In the modern digital world annotation is everywhere. Tags attached to a document are annotation. Leveraging crowdsourcing makes possible to include the most popular tags as keywords for that document. Delicious users are experiencing this anytime they are in the process to tag a new resource and they receive suggestions of popular or appropriate tags. Reviews of catalog items in Amazon are annotations and the statistical analysis of such results appears close to the selected item under the form of stars. To some extents, edits in a Wiki can be seen as annotation - and could be exported as such - where a user changes the current document content. However,  I understand using the term Annotation for edits might sound a bit of a stretch.

Maybe, in today digital world, a better way to refer to this process is 'Content refinement' as everything can potentially be 'changed'. But even the term refine might fall short as 'to refine' means improving by making small changes. Sometimes edits are massive and an article in Wikipedia can evolve dramatically in time. It is not simply polishing and fixing, we can add/remove big chunks of the original documents - adding missing items or removing items that are redundant or not valid anymore - or can make the original document more actual - for instance adding new evidence that was not available when the document has been previously published. 'Content Improvement' is probably generic enough to cover refinements and edits.

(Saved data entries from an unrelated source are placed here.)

(* ===== verification/ZeroizeVault.v ===== *)
(** * The life of a vault, with its buffers

    A vault is opened, used through all its methods, in any order and with any outcome, those on
    files included, and goes out of scope. The functions with buffers of [Zeroize] are composed as a
    caller composes the methods, and compared with the functions on values of [Vault]: they make
    the same system calls and give the same answers, and no key is left in memory. *)

From S2P Require Import Prelude Errors Prims Memory Toy Kdf Metadata Auth Recovery Blob.
From S2P Require Import Path Process Io IoSpec BlobFile Zeroize.
From S2P Require Vault.
From Stdlib Require Import Lia.

(** ** Definitions *)

(** A call of a method, and its result. *)
Inductive vault_call : Type :=
| EncryptBlob (plaintext : bytes) (blob_id : str)
| DecryptBlob (framed : bytes) (blob_id : str)
| EncryptFileToBlob (in_path out_path blob_id : str)
| DecryptBlobToFile (in_path out_path blob_id : str)
| EncryptField (plaintext : bytes) (record_id field_name : str)
| DecryptField (field : EncryptedField) (record_id field_name : str)
| SignChallenge (nonce : bytes)
| DevicePublicKey.

Inductive vault_answer : Type :=
| AnsBytes (r : Result bytes)
| AnsUnit (r : Result unit)
| AnsField (r : Result EncryptedField)
| AnsSignature (sig : DeviceSignature).

Section life.
Context `{OsRng, AesGcm, Hkdf, Ed25519, Bip39}.

(** The result of a call as a value: the caller goes on after an error. *)
Definition answered {S E A B} (f : result E A → B) (m : io S E A) : io S E B := λ s,
  prog_bind (m s) (λ '(r, s'), Done (Ok (f r), s')).

Definition call_mem (vm : VaultMem) (c : vault_call) : io (world * store) FilumCryptoError vault_answer :=
  match c with
  | EncryptBlob pt id => answered AnsBytes (io_mem (encrypt_blob_mem vm pt id))
  | DecryptBlob framed id => answered AnsBytes (io_mem (decrypt_blob_mem vm framed id))
  | EncryptFileToBlob i o id => answered AnsUnit (encrypt_file_to_blob_mem vm i o id)
  | DecryptBlobToFile i o id => answered AnsUnit (decrypt_blob_to_file_mem vm i o id)
  | EncryptField pt r f => answered AnsField (io_mem (encrypt_metadata_field_mem vm pt r f))
  | DecryptField fld r f => answered AnsBytes (io_mem (decrypt_metadata_field_mem vm fld r f))
  | SignChallenge nonce => mret (AnsSignature (sign_challenge_mem vm nonce))
  | DevicePublicKey => mret (AnsBytes (Ok (device_public_key_mem vm)))
  end.

Definition call (v : Vault.Vault) (c : vault_call) : io world FilumCryptoError vault_answer :=
  match c with
  | EncryptBlob pt id => answered AnsBytes (io_rng (Vault.encrypt_blob v pt id))
  | DecryptBlob framed id => answered AnsBytes (io_lift (Vault.decrypt_blob v framed id))
  | EncryptFileToBlob i o id => answered AnsUnit (Vault.encrypt_file_to_blob v i o id)
  | DecryptBlobToFile i o id => answered AnsUnit (Vault.decrypt_blob_to_file v i o id)
  | EncryptField pt r f => answered AnsField (io_rng (Vault.encrypt_metadata_field v pt r f))
  | DecryptField fld r f => answered AnsBytes (io_lift (Vault.decrypt_metadata_field v fld r f))
  | SignChallenge nonce => mret (AnsSignature (Vault.sign_challenge v nonce))
  | DevicePublicKey => mret (AnsBytes (Ok (Vault.device_public_key v)))
  end.

Fixpoint calls {S V} (one : V → vault_call → io S FilumCryptoError vault_answer) (v : V) (cs : list vault_call)
    : io S FilumCryptoError (list vault_answer) :=
  match cs with
  | [] => mret []
  | c :: cs' => a ← one v c; l ← calls one v cs'; mret (a :: l)
  end.

(** The use of a vault that is open, and its end. *)
Definition use_mem (vm : VaultMem) (cs : list vault_call)
    : io (world * store) FilumCryptoError (list vault_answer) :=
  l ← calls call_mem vm cs;
  _ ← io_mem (drop_vault vm);
  mret l.

Definition lifetime_mem (open : mem FilumCryptoError VaultMem) (cs : list vault_call)
    : io (world * store) FilumCryptoError (list vault_answer) :=
  vm ← io_mem open;
  use_mem vm cs.

Definition lifetime (open : Result Vault.Vault) (cs : list vault_call)
    : io world FilumCryptoError (list vault_answer) :=
  v ← io_lift open;
  calls call v cs.

End life.

(** ** Programs that agree, and what they leave *)

Section agree.
Context `{OsRng}.

(** From [w] and [s] the program with buffers makes the same system calls as the one on values,
    returns the same, and leaves buffers with [Q]. *)
Definition agrees {E A} (m : io (world * store) E A) (plain : io world E A) w s
    (Q : result E A → store → Prop) : Prop :=
  same_calls (λ '(r, (w', s')) b, b = (r, w') ∧ Q r s') (m (w, s)) (plain w).

Lemma agrees_mono {E A} (m : io (world * store) E A) plain w s (Q Q' : _ → _ → Prop) :
  agrees m plain w s Q → (∀ r s', Q r s' → Q' r s') → agrees m plain w s Q'.
Proof. intros Hm HQ. eapply same_mono; [exact Hm|]. intros [r [w' s']] b [-> ?]. auto. Qed.
(* ===== verification/Suite.v ===== *)
(** * The unit tests as programs: what a test is

    A test function of the source draws randomness, calls the crate and panics on a failed
    assertion or on [unwrap] of an error. [runs] is the specification of such a program when the
    entropy source answers: it does not panic, and what it computes is as stated. *)

From S2P Require Import Prelude Ints Errors Prims Toy Aad Metadata Blob.
From Stdlib Require Import ZArith Lia.

(** How a test fails. *)
Inductive panic :=
| Unwrapped (e : FilumCryptoError)
| Unwrapped_foreign
| Assertion_failed.

(** [matches!(r, Err(e))]. *)
Definition is_err {A} (e : FilumCryptoError) (r : Result A) : bool :=
  match r with Ok _ => false | Err e' => bool_decide (e' = e) end.

Section test.
Context `{OsRng}.

Definition test (A : Type) : Type := st rng panic A.

(** A fallible call of the crate, with its result as a value. *)
Definition result_of {A} (m : st rng FilumCryptoError A) : test (Result A) := λ g,
  let '(r, g') := m g in (Ok r, g').

(** [r.unwrap()], [m()?.unwrap()] and [o.unwrap()] for a call of another crate. *)
Definition unwrap {A} (r : Result A) : test A := st_lift (map_err Unwrapped r).
Definition unwrap_st {A} (m : st rng FilumCryptoError A) : test A :=
  r ← result_of m; unwrap r.
Definition unwrap_opt {A} (o : option A) : test A := st_lift (ok_or o Unwrapped_foreign).

(** [assert!(b)]. *)
Definition assert_ (b : bool) : test unit :=
  if b then mret tt else st_lift (Err Assertion_failed).
Definition assert_eq `{EqDecision A} (x y : A) : test unit := assert_ (bool_decide (x = y)).
Definition assert_ne `{EqDecision A} (x y : A) : test unit := assert_ (negb (bool_decide (x = y))).

(** [for &x in l]. *)
Fixpoint for_each {A} (l : list A) (body : A → test unit) : test unit :=
  match l with
  | [] => mret tt
  | x :: l' => _ ← body x; for_each l' body
  end.

(** Does the test pass, from this state of the entropy source? *)
Definition passes_from (g : rng) (t : test unit) : bool := is_ok (t g).1.

End test.

(** An entropy source that answers: [supplied g] says that the source in state [g] will answer
    every request. *)
Class Supply `{OsRng} := {
  supplied : rng → Prop;
  supply n g : supplied g → ∃ buf g', try_fill_bytes n g = (Some buf, g') ∧ supplied g';
}.

Section runs.
Context `{OsRng, !Supply}.

(** From every supplied source the test ends without a panic, in a value with [Q]. *)
Definition runs {A} (t : test A) (Q : A → Prop) : Prop :=
  ∀ g, supplied g → ∃ a g', t g = (Ok a, g') ∧ supplied g' ∧ Q a.

(** The test passes on this provider of cryptography, whatever it draws. *)
Definition passes (t : test unit) : Prop := runs t (λ _, True).

Lemma runs_ret {A} (a : A) (Q : A → Prop) : Q a → runs (mret a) Q.
Proof. intros HQ g Hg. by exists a, g. Qed.

Lemma runs_bind {A B} (t : test A) (k : A → test B) Q :
  runs t (λ a, runs (k a) Q) → runs (t ≫= k) Q.
Proof.
  intros Ht g Hg. destruct (Ht g Hg) as (a & g1 & E & Hg1 & Hk).
  unfold mbind, st_bind. rewrite E. by apply Hk.
Qed.

Lemma runs_mono {A} (t : test A) (Q R : A → Prop) : (∀ a, Q a → R a) → runs t Q → runs t R.
Proof. intros HQR Ht g Hg. destruct (Ht g Hg) as (a & g1 & E & Hg1 & Hk). exists a, g1. auto. Qed.

Lemma runs_unwrap {A} (r : Result A) a (Q : A → Prop) : r = Ok a → Q a → runs (unwrap r) Q.
Proof. intros -> HQ g Hg. by exists a, g. Qed.

Lemma runs_unwrap_opt {A} (o : option A) a (Q : A → Prop) : o = Some a → Q a → runs (unwrap_opt o) Q.
Proof. intros -> HQ g Hg. by exists a, g. Qed.

Lemma runs_assert (b : bool) (Q : unit → Prop) : b = true → Q tt → runs (assert_ b) Q.
Proof. intros -> HQ. by apply runs_ret. Qed.

Lemma runs_assert_eq `{EqDecision A} (x y : A) (Q : unit → Prop) : x = y → Q tt → runs (assert_eq x y) Q.
Proof. intros -> HQ. apply runs_assert; [|done]. by apply bool_decide_eq_true. Qed.

Lemma runs_for_each {A} (l : list A) (body : A → test unit) (Q : unit → Prop) :
  (∀ x, x ∈ l → passes (body x)) → Q tt → runs (for_each l body) Q.
Proof.
  intros Hl HQ. induction l as [|x l IH]; [by apply runs_ret|]. cbn [for_each]. apply runs_bind.
  eapply runs_mono, Hl; [|by apply elem_of_cons; left].
  intros [] _. apply IH. intros y Hy. apply Hl. by apply elem_of_cons; right.
Qed.

(** A call that must fail, and whose failure is asserted. *)
Lemma runs_assert_err {A} (r : Result A) e (Q : unit → Prop) :
  r = Err e → Q tt → runs (assert_ (is_err e r)) Q.
Proof. intros -> HQ. apply runs_assert; [|done]. by apply bool_decide_eq_true. Qed.

End runs.

(** ** The randomised calls of the crate under a supplied source *)

Section supplied_calls.
Context `{OsRngLaws, !Supply, AesGcmLaws}.

Lemma os_fill_supplied n g :
  supplied g → ∃ buf g', os_fill n g = (Ok buf, g') ∧ length buf = n ∧ supplied g'.
Proof.
  intros Hg. destruct (supply n g Hg) as (buf & g' & E & Hg').
  exists buf, g'. unfold os_fill. rewrite E. split_and!; [done| |done].
  by eapply try_fill_bytes_length.
Qed.

Lemma new_blob_keys_supplied wk id g :
  supplied g → valid_id id → ∃ k g', new_blob_keys wk id g = (Ok k, g') ∧ supplied g'.
Proof.
  intros Hg Hid. unfold new_blob_keys, wrap_data_key. rsimpl.
  destruct (os_fill_supplied 32 g Hg) as (dk & g1 & -> & Hdk & Hg1).
  destruct (os_fill_supplied NONCE_PREFIX_LEN g1 Hg1) as (np & g2 & -> & Hnp & Hg2).
  rewrite blob_wrap_aad_eq, decide_True by done.
  destruct (os_fill_supplied 12 g2 Hg2) as (v & g3 & -> & Hv & Hg3).
  match goal with |- context [encrypt ?c ?n ?p] => destruct (gcm_total c n p) as [ct Hct] end.
  { destruct Hid as [_ Hid]. split; cbn [msg aad]; [rewrite Hdk; lia|].
    rewrite !length_app, prefixed_length, Hnp, chunk_size_be_length.
    change (length BLOB_DOMAIN) with 20. unfold NONCE_PREFIX_LEN. cbn [length]. lia. }
  rewrite Hct. apply gcm_length in Hct. cbn [msg] in Hct. rewrite Hct, Hdk.
  change (negb (32 + TAG_LEN =? WRAPPED_KEY_LEN - 12)) with false. rsimpl. eauto.
Qed.

Lemma encrypt_chunked_supplied pt wk id g :
  supplied g → valid_id id → (Z.of_nat (length pt) < 2 ^ 52)%Z →
  ∃ framed g', encrypt_chunked pt wk id g = (Ok framed, g') ∧ supplied g'.
Proof.
  intros Hg Hid Hpt. rewrite encrypt_chunked_eq, blob_segment_aad_eq, decide_True by done.
  destruct (new_blob_keys_supplied wk id g Hg Hid) as ([[dk np] w] & g' & -> & Hg').
  destruct (frame_body_total dk np (BLOB_DOMAIN ++ prefixed id) pt) as [body ->]; [done| |].
  { destruct Hid as [_ Hid]. rewrite length_app, prefixed_length.
    change (length BLOB_DOMAIN) with 20. lia. }
  simpl. eauto.
Qed.

Lemma encrypt_field_supplied pt key r f g :
  supplied g → valid_id r → valid_id f → (Z.of_nat (length pt) <= 2 ^ 36)%Z →
  ∃ fld g', encrypt_field pt key r f g = (Ok fld, g') ∧ supplied g'.
Proof.
  intros Hg Hr Hf Hpt. unfold encrypt_field. rewrite field_aad_eq, decide_True by done. rsimpl.
  destruct (os_fill_supplied 12 g Hg) as (v & g' & -> & _ & Hg').
  match goal with |- context [encrypt ?c ?n ?p] => destruct (gcm_total c n p) as [ct ->] end.
  { destruct Hr as [_ Hr], Hf as [_ Hf]. split; cbn [msg aad]; [done|].
    rewrite !length_app, !prefixed_length. change (length FIELD_DOMAIN) with 21. lia. }
  eauto.
Qed.

End supplied_calls.
(** The decoder of the tests reads what is printed with two digits for every byte. *)
Lemma hex_decode_hex `{OsRng} l g : hex_decode (hex_of_bytes l) g = (Ok l, g).
Proof.
  pose proof (hex_decode_pairs (length (hex_of_bytes l)) (hex_of_bytes l) g) as Hd.
  rewrite hex_pairs_of_bytes in Hd. apply Hd. lia.
Qed.

(** One step of a test, as its verdict shows it. *)
Lemma passes_assert `{OsRng} g b : passes_from g (assert_ b) = b.
Proof. by destruct b. Qed.

Lemma passes_hex `{OsRng} s l (k : bytes → test unit) g :
  hex_pairs s = Some l → passes_from g (x ← hex_decode s; k x) = passes_from g (k l).
Proof.
  intros Hs. pose proof (hex_decode_pairs (length s) s g) as Hd. rewrite Hs in Hd.
  unfold passes_from. rsimpl. rewrite Hd by lia. done.
Qed.

Lemma passes_opt `{OsRng} {A} (o : option A) (k : A → test unit) g :
  passes_from g (x ← unwrap_opt o; k x) = match o with Some x => passes_from g (k x) | None => false end.
Proof. by destruct o. Qed.

(** The published output keying material, in network byte order. *)
Definition RFC5869_OKM : Z :=
  0x3cb25f25faacd57a90434f64d0362f2a2d2d0a90cf1a5a4c5db02d56ecc4c5bf34007208d5b887185865.
Lemma output_ok : Forall component_ok out_path ∧ is_Some (file_name out_path).
Proof.
  split.
  - apply Forall_app. split; [apply Htd|]. constructor; [|done]. literal_name.
  - unfold file_name, out_path. rewrite last_snoc. by eexists.
Qed.

(** The only file in the directory is the blob. *)
Lemma dir_temps framed : no_temps (<[enc_path := framed]> v) out_path.
Proof.
  intros name suffix Hn _. unfold file_name, parent, out_path in *. rewrite last_snoc in Hn. injection Hn as <-.
  rewrite removelast_last, lookup_insert_ne; [apply Htd|].
  intros Heq%app_inv_head. discriminate.
Qed.

Lemma entry_insert (v' : gmap Path bytes) a d n :
  is_Some (<[dir ++ [Normal a] := d]> v' !! (dir ++ [Normal n])) ↔
  n = a ∨ is_Some (v' !! (dir ++ [Normal n])).
Proof.
  rewrite lookup_insert. case_decide as Hn.
  - apply app_inv_head in Hn as [=->]. split; [by left|by eexists].
  - split; [by right|]. intros [->|?]; [by destruct Hn|done].
Qed.

Lemma no_entry n : ¬ is_Some (v !! (dir ++ [Normal n])).
Proof. rewrite (proj2 Htd). by intros []. Qed.

Lemma dir_contains (F : Prop) (v' : gmap Path bytes) expected g Q :
  NoDup expected → (∀ n, n ∈ expected ↔ is_Some (v' !! (dir ++ [Normal n]))) → Q (Ok tt) v' g →
  triple F (assert_dir_contains_exactly dir expected) v' g Q.
Proof.
  intros Hnd Hin HQ. apply triple_bind, triple_unwrap_std, triple_read_dir.
  intros names Hnd' Hin'. cbn [map_err]. apply triple_assert; [|done]. intros _. left.
  apply bool_decide_eq_true, NoDup_Permutation; [done..|]. intros n. by rewrite Hin', Hin.
Qed.
(* ===== verification/_CoqProject ===== *)
-Q . S2P
Prelude.v
Bytes.v
FixedChannel.v
PagePool.v
StreamCursor.v
WslFrame.v
WslFrameProofs.v
WslReader.v
ModelIds.v
ModelDigest.v
ModelText.v
SyndicValues.v
SyndicParts.v
SyndicKeys.v
SyndicKeyOrder.v
StopOperation.v
StopProofs.v
StopCodec.v
SyndicRecords.v
CompactionOperation.v
CompactionCodec.v
CompactionLedger.v
CompactionProvenance.v
BuildBudget.v
MappingModel.v
MappingTree.v
MappingProofs.v
MappingDenote.v
MappingEdit.v
MappingProgram.v
MappingRefine.v
PieceModel.v
PieceCodec.v
PieceTree.v
PieceDenote.v
PieceSequence.v
PieceEdit.v
PieceRemove.v
PieceSymbols.v
PieceLocate.v
PieceRoots.v
PieceAlign.v
TextSplice.v
TextChunks.v
TextRefine.v
TextRuns.v
PieceTheorems.v
MarkerModel.v
MarkerCodec.v
MarkerTree.v
MarkerBalance.v
MarkerDenote.v
MarkerEdit.v
MarkerIndex.v
MarkerOrder.v
MarkerCommit.v
MarkerTheorems.v
DraftRoots.v
DraftFrame.v
DraftStored.v
DraftAgree.v
DraftSurgery.v
DraftRuns.v
DraftTheorems.v
HealthGate.v
Cursors.v
JobModel.v
JobValidate.v
JobCodec.v
JobRuns.v
JobTheorems.v
RootModel.v
RootCodec.v
RootTheorems.v
(** ** Computations that may panic

    [None] is a panic ([unreachable!], a failed [expect], an index out of bounds). *)
Definition panicky (E A : Type) : Type := option (result E A).
Definition panic {E A} : panicky E A := None.
Definition fail {E A} (e : E) : panicky E A := Some (Err e).
Definition run {E A} (r : result E A) : panicky E A := Some r.
Definition or_panic {E A} (o : option A) : panicky E A := Ok <$> o.

#[global] Instance panicky_ret E : MRet (panicky E) := fun A a => Some (Ok a).
#[global] Instance panicky_bind E : MBind (panicky E) := fun A B f m =>
  match m with Some (Ok a) => f a | Some (Err e) => Some (Err e) | None => None end.

Lemma panicky_bind_Ok {E A B} (m : panicky E A) (f : A -> panicky E B) b :
  (m ≫= f) = Some (Ok b) <-> exists a, m = Some (Ok a) /\ f a = Some (Ok b).
Proof. destruct m as [[a|e]|]; cbn; naive_solver. Qed.

Lemma panicky_bind_None {E A B} (m : panicky E A) (f : A -> panicky E B) :
  (m ≫= f) = None <-> m = None \/ exists a, m = Some (Ok a) /\ f a = None.
Proof. destruct m as [[a|e]|]; cbn; naive_solver. Qed.

(** A check that returns [a] when [P] holds, an error when it does not, and never panics. *)
Definition settles {E A} (m : panicky E A) (P : Prop) (a : A) : Prop :=
  (P /\ m = Some (Ok a)) \/ (~ P /\ exists e, m = Some (Err e)).

Lemma settles_bind {E A B} (m : panicky E A) (k : A -> panicky E B) P Q a b :
  settles m P a -> (P -> settles (k a) Q b) -> settles (m ≫= k) (P /\ Q) b.
Proof.
  intros [[HP ->]|[HP [e ->]]] Hk.
  - destruct (Hk HP) as [[HQ Hb]|[HQ He]]; [left|right]; cbn; naive_solver.
  - right. split; [naive_solver|]. by exists e.
Qed.

Lemma settles_ret {E A} (a : A) : settles (mret a : panicky E A) True a.
Proof. by left. Qed.

Lemma settles_fail {E A} (e : E) (a : A) : settles (fail e) False a.
Proof. right. split; [tauto|]. by exists e. Qed.

Lemma settles_test {E A} (b : bool) (m n : panicky E A) P Q a :
  (b = true -> settles m P a) -> (b = false -> settles n Q a) ->
  settles (if b then m else n) (if b then P else Q) a.
Proof. destruct b; auto. Qed.

Lemma settles_iff {E A} (m : panicky E A) P Q a : (P <-> Q) -> settles m P a -> settles m Q a.
Proof. intros H [[? ?]|[? ?]]; [left|right]; split; naive_solver. Qed.

#[global] Instance settles_proper {E A} :
  Proper (eq ==> iff ==> eq ==> iff) (@settles E A).
Proof. intros m _ <- P Q HPQ a _ <-. split; apply settles_iff; tauto. Qed.

Lemma settles_Ok {E A} (m : panicky E A) P a : settles m P a -> m = Some (Ok a) <-> P.
Proof. intros [[? ->]|[? [e ->]]]; split; congruence || tauto. Qed.

Lemma settles_total {E A} (m : panicky E A) P a : settles m P a -> m <> None.
Proof. intros [[? ->]|[? [e ->]]]; done. Qed.

Lemma settles_val {E A} (m : panicky E A) P a b : settles m P a -> m = Some (Ok b) -> b = a.
Proof. intros [[? ->]|[? [e ->]]]; congruence. Qed.

(** ** Tactics and hint databases *)

(** Split every test ([if], [match]) of the goal, keeping the equations. *)
Ltac split_tests :=
  repeat (case_match; simplify_eq/=; try done).

(** Turn boolean hypotheses about integers into propositions. *)
Ltac bool_facts :=
  repeat match goal with
  | H : (_ && _) = true |- _ => apply andb_true_iff in H as [? ?]
  | H : (_ || _) = false |- _ => apply orb_false_iff in H as [? ?]
  | H : negb _ = true |- _ => apply negb_true_iff in H
  | H : negb _ = false |- _ => apply negb_false_iff in H
  | H : (_ =? _)%Z = true |- _ => apply Z.eqb_eq in H
  | H : (_ =? _)%Z = false |- _ => apply Z.eqb_neq in H
  | H : (_ <=? _)%Z = true |- _ => apply Z.leb_le in H
  | H : (_ <=? _)%Z = false |- _ => apply Z.leb_gt in H
  | H : (_ <? _)%Z = true |- _ => apply Z.ltb_lt in H
  | H : (_ <? _)%Z = false |- _ => apply Z.ltb_ge in H
  | H : bool_decide _ = true |- _ => apply bool_decide_eq_true in H
  | H : bool_decide _ = false |- _ => apply bool_decide_eq_false in H
  end.

(** Destruct a chain of successful monadic steps in hypothesis [H]. *)
Ltac invert_ok H :=
  repeat (apply result_bind_Ok in H as (? & ? & H); simplify_eq/=).

(** ** Lists *)

(** [slice.get(a..b)] *)
Definition slice_get {A} (l : list A) (a b : Z) : option (list A) :=
  if (0 <=? a) && (a <=? b) && (b <=? Z.of_nat (length l))
  then Some (take (Z.to_nat (b - a)) (drop (Z.to_nat a) l)) else None.

(** Length as a Rust [usize]/[u64]. *)
Abbreviation zlen l := (Z.of_nat (length l)).

Lemma slice_get_length {A} (l : list A) a b s :
  slice_get l a b = Some s -> zlen s = b - a.
Proof.
  unfold slice_get. case_match eqn:E; intros [= <-]. bool_facts.
  rewrite length_take, length_drop. lia.
Qed.

Lemma slice_get_Some {A} (l : list A) a b :
  0 <= a <= b -> b <= zlen l ->
  slice_get l a b = Some (take (Z.to_nat (b - a)) (drop (Z.to_nat a) l)).
Proof.
  intros ??. unfold slice_get. case_match eqn:E; [done|].
  rewrite !andb_false_iff, !Z.leb_gt in E. lia.
Qed.

(** ** Step systems: reachability by finite sequences of steps *)
Section Reachability.
Context {S L : Type} (step : S -> L -> S -> Prop).

Inductive steps : S -> list L -> S -> Prop :=
  | steps_refl s : steps s [] s
  | steps_snoc s1 tr s2 l s3 : steps s1 tr s2 -> step s2 l s3 -> steps s1 (tr ++ [l]) s3.

(** An invariant of the initial state preserved by each step holds at the
    end of every execution. *)
Lemma steps_invariant (I : S -> Prop) s tr s' :
  (forall a l b, I a -> step a l b -> I b) -> I s -> steps s tr s' -> I s'.
Proof. intros Hstep Hs Htr. induction Htr; eauto. Qed.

Sure, I am talking of evolving documents but it does not preclude to take snapshots of it in a 'traditional publication' or in a version of that resource. Take online news. I realized more than once that the news at a specific URL was changing and journalists were incrementally adding new sections at the bottom of the page whenever the new updates were available. You might argue this is not good practice but it happens more often than what you think.  The reason is simple: in the digital world, it is possible and cheap. We don't have to reprint a book or to add an errata page to avoid reprinting. We just create a note or directly edit the content - hopefully while keeping track of the changes.

I see many attempts to redefine what a publication is. These days, I believe publication is a multidimensional evolving artifact including images, videos, live tables, data, metadata... and no matter what it includes or what it looks like, it has to manage change or content improvement. Only snapshots of it, at particular times, would match the 'classic' concept of publication.